Exercise instructions: Report the count of lines with "true" in the data below, and no other words.

Records drawn from a dataset:
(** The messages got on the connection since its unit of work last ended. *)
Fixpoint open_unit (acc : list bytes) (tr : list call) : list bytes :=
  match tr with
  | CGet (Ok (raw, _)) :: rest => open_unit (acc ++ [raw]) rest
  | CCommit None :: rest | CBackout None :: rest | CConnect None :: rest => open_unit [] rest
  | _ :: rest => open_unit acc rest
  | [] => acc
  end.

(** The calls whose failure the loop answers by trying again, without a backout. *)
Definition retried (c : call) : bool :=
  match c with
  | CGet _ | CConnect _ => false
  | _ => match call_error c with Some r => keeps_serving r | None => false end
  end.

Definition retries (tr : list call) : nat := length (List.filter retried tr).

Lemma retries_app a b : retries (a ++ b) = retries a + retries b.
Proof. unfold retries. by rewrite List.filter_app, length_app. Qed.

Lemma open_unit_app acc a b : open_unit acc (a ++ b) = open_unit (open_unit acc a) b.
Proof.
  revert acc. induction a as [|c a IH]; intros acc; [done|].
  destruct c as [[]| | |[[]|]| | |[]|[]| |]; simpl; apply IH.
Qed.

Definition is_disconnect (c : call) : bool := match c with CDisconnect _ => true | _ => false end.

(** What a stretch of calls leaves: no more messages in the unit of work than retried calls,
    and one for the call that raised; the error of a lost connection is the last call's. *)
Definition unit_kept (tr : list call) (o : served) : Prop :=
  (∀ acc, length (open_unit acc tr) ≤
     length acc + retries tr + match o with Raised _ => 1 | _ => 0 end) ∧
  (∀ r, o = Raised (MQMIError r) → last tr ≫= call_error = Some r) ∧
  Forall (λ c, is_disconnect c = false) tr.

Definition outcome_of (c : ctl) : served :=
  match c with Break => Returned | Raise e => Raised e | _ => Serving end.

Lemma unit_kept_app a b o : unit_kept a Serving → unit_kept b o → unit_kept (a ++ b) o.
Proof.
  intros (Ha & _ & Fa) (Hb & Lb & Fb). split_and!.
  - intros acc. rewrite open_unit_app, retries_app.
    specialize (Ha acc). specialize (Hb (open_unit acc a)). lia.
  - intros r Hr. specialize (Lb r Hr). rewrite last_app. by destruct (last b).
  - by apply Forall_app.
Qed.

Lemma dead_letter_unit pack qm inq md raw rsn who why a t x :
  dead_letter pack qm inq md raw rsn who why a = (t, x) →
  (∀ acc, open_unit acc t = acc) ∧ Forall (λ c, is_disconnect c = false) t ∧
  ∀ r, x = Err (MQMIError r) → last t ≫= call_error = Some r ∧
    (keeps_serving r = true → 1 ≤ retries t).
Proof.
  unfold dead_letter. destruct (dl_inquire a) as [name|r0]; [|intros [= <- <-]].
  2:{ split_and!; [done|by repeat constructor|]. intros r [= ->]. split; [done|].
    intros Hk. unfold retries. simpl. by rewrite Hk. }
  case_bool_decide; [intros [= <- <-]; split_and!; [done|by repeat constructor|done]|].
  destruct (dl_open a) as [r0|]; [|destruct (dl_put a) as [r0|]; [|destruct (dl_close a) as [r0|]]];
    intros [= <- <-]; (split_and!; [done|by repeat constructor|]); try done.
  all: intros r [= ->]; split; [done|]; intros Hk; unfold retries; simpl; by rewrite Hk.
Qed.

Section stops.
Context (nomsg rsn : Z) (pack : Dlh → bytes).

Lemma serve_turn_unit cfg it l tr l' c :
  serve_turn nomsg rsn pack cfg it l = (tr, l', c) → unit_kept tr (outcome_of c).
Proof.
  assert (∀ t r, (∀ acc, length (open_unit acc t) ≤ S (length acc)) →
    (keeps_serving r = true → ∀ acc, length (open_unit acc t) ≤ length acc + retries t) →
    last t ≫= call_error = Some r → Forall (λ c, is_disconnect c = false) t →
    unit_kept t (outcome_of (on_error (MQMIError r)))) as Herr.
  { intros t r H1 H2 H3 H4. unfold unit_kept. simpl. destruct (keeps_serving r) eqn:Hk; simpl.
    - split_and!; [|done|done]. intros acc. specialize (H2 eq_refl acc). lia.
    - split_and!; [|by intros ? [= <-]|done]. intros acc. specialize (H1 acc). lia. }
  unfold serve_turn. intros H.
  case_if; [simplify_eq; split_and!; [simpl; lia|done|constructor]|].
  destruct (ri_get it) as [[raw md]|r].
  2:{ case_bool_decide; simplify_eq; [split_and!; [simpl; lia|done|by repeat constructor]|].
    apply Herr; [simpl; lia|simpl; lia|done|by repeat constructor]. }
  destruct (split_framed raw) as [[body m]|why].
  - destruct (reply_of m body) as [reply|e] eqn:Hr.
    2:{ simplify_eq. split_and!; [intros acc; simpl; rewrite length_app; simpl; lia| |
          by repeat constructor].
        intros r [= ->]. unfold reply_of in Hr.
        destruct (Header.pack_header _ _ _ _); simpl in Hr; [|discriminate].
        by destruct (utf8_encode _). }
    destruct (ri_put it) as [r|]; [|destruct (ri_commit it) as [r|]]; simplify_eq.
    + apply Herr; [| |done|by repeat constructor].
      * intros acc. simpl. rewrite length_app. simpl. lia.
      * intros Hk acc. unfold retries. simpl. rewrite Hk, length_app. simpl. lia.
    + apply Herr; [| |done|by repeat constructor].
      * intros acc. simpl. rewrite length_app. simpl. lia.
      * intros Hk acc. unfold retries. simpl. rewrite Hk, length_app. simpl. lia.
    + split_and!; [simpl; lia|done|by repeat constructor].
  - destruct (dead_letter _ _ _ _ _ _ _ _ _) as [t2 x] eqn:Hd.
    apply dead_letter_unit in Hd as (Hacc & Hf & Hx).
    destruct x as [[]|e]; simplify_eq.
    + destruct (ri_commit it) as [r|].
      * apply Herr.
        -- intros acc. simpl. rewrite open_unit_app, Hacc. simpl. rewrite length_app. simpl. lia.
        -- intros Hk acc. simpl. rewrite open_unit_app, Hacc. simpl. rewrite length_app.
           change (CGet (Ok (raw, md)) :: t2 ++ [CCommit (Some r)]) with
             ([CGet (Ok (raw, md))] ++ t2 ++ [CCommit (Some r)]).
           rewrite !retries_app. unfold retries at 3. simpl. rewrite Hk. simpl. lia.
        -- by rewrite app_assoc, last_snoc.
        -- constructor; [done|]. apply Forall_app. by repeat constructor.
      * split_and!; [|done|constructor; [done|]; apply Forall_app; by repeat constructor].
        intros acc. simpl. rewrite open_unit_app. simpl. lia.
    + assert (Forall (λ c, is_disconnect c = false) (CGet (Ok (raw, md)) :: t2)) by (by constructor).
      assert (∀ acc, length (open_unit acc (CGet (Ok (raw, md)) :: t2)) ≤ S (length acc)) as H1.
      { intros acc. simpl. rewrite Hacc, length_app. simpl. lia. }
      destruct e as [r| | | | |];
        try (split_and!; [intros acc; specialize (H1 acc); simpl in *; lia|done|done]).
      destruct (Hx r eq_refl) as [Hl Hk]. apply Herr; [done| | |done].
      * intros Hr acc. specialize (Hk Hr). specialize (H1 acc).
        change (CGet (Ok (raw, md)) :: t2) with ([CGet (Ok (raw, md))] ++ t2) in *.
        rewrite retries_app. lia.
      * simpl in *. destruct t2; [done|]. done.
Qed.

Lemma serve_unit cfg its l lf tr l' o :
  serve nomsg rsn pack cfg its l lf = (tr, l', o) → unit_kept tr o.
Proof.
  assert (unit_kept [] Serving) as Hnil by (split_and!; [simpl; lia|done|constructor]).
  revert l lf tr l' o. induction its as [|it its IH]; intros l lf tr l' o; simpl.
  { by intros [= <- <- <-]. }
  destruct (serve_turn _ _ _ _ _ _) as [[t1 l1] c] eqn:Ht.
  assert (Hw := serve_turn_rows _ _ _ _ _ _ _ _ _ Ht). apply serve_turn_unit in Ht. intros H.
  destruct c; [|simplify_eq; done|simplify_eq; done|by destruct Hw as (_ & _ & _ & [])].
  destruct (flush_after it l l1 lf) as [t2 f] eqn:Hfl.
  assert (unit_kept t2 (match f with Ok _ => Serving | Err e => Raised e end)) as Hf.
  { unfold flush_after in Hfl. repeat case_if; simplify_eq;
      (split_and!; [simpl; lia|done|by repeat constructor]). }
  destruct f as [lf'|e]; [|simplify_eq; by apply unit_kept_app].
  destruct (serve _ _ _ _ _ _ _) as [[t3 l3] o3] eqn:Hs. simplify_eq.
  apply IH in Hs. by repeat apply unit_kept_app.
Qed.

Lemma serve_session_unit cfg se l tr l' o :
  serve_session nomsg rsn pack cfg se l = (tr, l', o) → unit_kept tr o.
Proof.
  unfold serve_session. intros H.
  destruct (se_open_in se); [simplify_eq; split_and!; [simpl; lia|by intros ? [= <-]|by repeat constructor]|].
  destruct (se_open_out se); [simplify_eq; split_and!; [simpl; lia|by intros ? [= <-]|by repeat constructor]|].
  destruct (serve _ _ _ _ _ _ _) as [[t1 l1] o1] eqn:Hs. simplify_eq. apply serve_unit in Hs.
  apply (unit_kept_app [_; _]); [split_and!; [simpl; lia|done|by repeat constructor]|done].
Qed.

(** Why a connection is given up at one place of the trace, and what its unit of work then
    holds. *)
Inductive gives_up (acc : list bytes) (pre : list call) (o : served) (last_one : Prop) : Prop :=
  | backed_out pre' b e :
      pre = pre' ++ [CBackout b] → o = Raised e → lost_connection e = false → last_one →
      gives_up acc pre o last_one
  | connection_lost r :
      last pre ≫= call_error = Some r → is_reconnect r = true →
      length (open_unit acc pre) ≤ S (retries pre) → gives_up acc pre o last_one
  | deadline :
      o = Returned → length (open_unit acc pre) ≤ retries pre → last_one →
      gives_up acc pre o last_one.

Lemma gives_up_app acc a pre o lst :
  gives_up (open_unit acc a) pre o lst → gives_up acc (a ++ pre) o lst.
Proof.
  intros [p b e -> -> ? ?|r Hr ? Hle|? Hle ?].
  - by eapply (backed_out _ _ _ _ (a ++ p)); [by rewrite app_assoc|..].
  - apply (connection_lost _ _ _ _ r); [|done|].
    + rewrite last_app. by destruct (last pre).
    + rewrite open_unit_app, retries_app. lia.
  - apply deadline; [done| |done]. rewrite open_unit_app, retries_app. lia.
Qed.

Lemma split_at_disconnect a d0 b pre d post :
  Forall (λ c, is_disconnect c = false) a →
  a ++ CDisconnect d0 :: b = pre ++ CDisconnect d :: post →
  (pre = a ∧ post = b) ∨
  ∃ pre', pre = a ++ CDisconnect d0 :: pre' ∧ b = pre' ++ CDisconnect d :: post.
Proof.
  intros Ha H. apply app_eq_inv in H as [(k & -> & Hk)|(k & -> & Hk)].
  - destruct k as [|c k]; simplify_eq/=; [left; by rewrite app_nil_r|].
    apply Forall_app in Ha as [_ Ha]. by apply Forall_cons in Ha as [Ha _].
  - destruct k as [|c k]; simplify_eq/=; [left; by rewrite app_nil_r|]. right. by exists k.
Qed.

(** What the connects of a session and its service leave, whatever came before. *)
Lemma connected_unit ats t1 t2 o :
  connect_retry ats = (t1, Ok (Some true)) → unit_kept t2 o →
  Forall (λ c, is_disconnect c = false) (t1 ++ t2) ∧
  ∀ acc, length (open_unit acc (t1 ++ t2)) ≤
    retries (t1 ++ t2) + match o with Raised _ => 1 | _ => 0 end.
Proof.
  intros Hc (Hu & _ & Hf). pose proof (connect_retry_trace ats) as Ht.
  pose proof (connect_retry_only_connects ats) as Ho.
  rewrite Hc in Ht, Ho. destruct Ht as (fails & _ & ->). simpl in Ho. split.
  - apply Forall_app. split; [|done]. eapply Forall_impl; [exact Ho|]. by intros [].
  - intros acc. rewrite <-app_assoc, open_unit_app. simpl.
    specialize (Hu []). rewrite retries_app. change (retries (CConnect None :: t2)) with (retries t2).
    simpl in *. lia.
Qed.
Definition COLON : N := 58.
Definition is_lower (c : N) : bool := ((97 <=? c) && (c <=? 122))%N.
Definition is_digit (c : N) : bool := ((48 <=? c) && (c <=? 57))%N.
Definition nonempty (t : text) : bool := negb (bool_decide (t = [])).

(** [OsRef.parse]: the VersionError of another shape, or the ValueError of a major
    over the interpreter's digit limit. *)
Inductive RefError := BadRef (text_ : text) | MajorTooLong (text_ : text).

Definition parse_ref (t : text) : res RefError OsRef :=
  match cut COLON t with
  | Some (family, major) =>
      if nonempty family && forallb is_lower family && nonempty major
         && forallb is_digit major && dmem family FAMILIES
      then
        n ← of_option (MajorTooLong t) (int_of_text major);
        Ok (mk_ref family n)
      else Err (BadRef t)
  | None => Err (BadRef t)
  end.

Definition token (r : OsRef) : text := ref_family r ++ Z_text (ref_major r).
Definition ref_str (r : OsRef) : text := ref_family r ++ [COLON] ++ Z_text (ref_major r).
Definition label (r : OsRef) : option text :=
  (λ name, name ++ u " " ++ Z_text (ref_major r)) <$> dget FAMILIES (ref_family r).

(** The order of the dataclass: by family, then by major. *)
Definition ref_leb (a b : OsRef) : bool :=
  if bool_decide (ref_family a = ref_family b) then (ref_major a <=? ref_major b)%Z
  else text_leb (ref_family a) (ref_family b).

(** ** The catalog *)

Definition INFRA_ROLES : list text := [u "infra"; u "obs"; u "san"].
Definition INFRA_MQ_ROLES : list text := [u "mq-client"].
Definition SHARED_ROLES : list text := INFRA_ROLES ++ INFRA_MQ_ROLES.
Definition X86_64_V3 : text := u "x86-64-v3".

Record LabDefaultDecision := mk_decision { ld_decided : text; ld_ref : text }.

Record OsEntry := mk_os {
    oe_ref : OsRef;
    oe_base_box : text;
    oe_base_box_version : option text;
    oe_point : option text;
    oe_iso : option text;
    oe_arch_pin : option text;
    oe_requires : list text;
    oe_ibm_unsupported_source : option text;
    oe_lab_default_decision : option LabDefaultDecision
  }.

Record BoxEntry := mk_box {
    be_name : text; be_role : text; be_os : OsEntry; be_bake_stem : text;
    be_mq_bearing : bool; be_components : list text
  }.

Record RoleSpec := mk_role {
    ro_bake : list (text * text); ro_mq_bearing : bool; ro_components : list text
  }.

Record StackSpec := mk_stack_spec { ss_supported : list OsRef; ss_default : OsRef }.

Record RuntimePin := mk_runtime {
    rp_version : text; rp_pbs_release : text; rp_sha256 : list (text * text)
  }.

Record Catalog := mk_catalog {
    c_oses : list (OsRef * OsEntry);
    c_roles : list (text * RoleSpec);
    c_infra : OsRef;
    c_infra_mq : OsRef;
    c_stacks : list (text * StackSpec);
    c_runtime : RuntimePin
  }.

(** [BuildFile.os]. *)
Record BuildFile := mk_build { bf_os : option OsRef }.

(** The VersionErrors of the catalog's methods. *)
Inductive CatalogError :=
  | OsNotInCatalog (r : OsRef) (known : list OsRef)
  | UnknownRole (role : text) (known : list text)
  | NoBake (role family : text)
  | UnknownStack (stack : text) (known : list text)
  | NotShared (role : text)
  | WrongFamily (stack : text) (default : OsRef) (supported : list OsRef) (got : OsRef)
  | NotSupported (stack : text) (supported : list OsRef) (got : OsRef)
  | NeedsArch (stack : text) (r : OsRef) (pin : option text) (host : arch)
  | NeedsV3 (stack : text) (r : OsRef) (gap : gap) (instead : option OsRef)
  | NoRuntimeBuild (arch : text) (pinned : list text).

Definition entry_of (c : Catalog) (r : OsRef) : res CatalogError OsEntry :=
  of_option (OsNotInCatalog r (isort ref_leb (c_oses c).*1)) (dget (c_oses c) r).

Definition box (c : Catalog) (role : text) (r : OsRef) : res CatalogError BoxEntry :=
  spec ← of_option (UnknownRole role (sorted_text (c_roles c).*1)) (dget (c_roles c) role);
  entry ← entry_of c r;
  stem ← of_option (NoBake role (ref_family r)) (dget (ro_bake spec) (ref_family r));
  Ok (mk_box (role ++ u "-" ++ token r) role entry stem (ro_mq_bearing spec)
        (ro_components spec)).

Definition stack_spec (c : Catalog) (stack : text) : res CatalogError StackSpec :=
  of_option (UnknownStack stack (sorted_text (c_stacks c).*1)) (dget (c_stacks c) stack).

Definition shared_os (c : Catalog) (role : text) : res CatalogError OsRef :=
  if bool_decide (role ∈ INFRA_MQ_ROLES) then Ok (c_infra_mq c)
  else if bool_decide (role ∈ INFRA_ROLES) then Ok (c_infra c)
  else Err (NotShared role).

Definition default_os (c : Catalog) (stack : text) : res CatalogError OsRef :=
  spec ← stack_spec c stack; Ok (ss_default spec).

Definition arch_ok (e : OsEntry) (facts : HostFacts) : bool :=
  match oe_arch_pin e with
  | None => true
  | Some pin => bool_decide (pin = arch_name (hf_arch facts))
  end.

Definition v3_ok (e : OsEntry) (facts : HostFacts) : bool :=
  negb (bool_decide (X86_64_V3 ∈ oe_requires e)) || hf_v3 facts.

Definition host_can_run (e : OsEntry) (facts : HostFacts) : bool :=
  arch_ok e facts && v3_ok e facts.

Answer space: 6